EXERCISE
Can you return the records below exactly as they stand, but only from the first line through the one with "rest = [] \/ exists"?

═════ SOURCE DATA

(* ===== verification/GsriLines.v ===== *)
(** * Lines of directory documents

    What the tokenizer makes of a well-formed line, of a PEM object, and of text that is made of
    lines. *)
From stdpp Require Import gmap.
From S2P Require Import Prelude ParseInt Strings Smartutil Binascii Inaddr InaddrFacts InaddrSafe CryptoRsa CryptoFormat ParseCommon ParseFacts.

(** ** Words *)

Definition word_ok (w : bytes) : Prop := w <> [] /\ Forall (fun c => ends_word c = false) w.

(** A keyword with its arguments. *)
Definition item_line (kw : bytes) (words : list bytes) : bytes := join_fill (kw :: words) [SP].

(** What may follow an item without an object. *)
Definition plain_start (rest : bytes) : Prop :=
  rest = [] \/ exists c t, rest = c :: t /\ is_blank c = false /\ c <> "#"%char /\ c <> "-"%char.

Lemma not_ends_word (c : ascii) : ends_word c = false -> c <> NUL /\ c <> "#"%char /\ is_blank c = false /\ c <> NL /\ c <> SP.
Proof.
  intros H. split_and!; try (intros ->; discriminate H). unfold ends_word in H. by destruct (is_blank c); rewrite ?orb_true_r in H.
Qed.

Lemma is_blank_no_nl_blank (c : ascii) : is_blank c = false -> is_blank_no_nl c = false.
Proof. unfold is_blank, is_blank_no_nl. destruct (b2z c =? 32), (b2z c =? 9), (b2z c =? 13); cbn; rewrite ?orb_true_r; done. Qed.

Lemma word_c_string (w : bytes) : word_ok w -> c_string w.
Proof. intros [_ H]. eapply Forall_impl; [exact H|]. intros c Hc. exact (proj1 (not_ends_word c Hc)). Qed.

Lemma find_whitespace_word (w rest : bytes) : word_ok w -> rest = [] \/ (exists t, rest = SP :: t) -> find_whitespace (w ++ rest) = rest.
Proof.
  intros [_ Hw] Hr. induction Hw as [|c w Hc _ IH]; cbn [app].
  - by destruct Hr as [->|[t ->]].
  - cbn [find_whitespace]. by rewrite Hc.
Qed.

Lemma eat_word (w rest : bytes) : word_ok w -> eat_whitespace (w ++ rest) = w ++ rest /\ eat_whitespace_no_nl (w ++ rest) = w ++ rest.
Proof.
  intros [Hne Hw]. destruct w as [|c w]; [done|]. apply Forall_cons in Hw as [Hc _]. destruct (not_ends_word c Hc) as (_ & Hh & Hb & _).
  unfold eat_whitespace. cbn [app eat_ws eat_whitespace_no_nl andb]. rewrite Hb, (is_blank_no_nl_blank c Hb). split; [|done].
  destruct (Z.eqb_spec (b2z c) 35) as [E|]; [|done]. destruct Hh. by rewrite <- (z2b_b2z c), E.
Qed.

Lemma join_cons (w : bytes) (ws : list bytes) : ws <> [] -> join_fill (w :: ws) [SP] = w ++ SP :: join_fill ws [SP].
Proof. by destruct ws. Qed.

Lemma join_chars (ws : list bytes) (P : ascii -> Prop) : P SP -> Forall (Forall P) ws -> Forall P (join_fill ws [SP]).
Proof.
  intros Hsp. induction 1 as [|w ws Hw Hws IH]; cbn [join_fill]; [constructor|]. destruct ws as [|w2 ws]; [done|].
  apply Forall_app. split; [done|]. apply Forall_app. split; [by constructor|done].
Qed.

Lemma line_chars (kw : bytes) (words : list bytes) : Forall word_ok (kw :: words) -> Forall (fun c => c <> NUL /\ c <> NL) (item_line kw words).
Proof.
  intros H. apply join_chars; [done|]. eapply Forall_impl; [exact H|]. intros w [_ Hw]. eapply Forall_impl; [exact Hw|].
  intros c Hc. by apply not_ends_word in Hc as (H1 & _ & _ & H2 & _).
Qed.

══════════

TASK SOLUTION
(* ===== verification/GsriLines.v ===== *)
(** * Lines of directory documents

    What the tokenizer makes of a well-formed line, of a PEM object, and of text that is made of
    lines. *)
From stdpp Require Import gmap.
From S2P Require Import Prelude ParseInt Strings Smartutil Binascii Inaddr InaddrFacts InaddrSafe CryptoRsa CryptoFormat ParseCommon ParseFacts.

(** ** Words *)

Definition word_ok (w : bytes) : Prop := w <> [] /\ Forall (fun c => ends_word c = false) w.

(** A keyword with its arguments. *)
Definition item_line (kw : bytes) (words : list bytes) : bytes := join_fill (kw :: words) [SP].

(** What may follow an item without an object. *)
Definition plain_start (rest : bytes) : Prop :=
  rest = [] \/ exists c t, rest = c :: t /\ is_blank c = false /\ c <> "#"%char /\ c <> "-"%char.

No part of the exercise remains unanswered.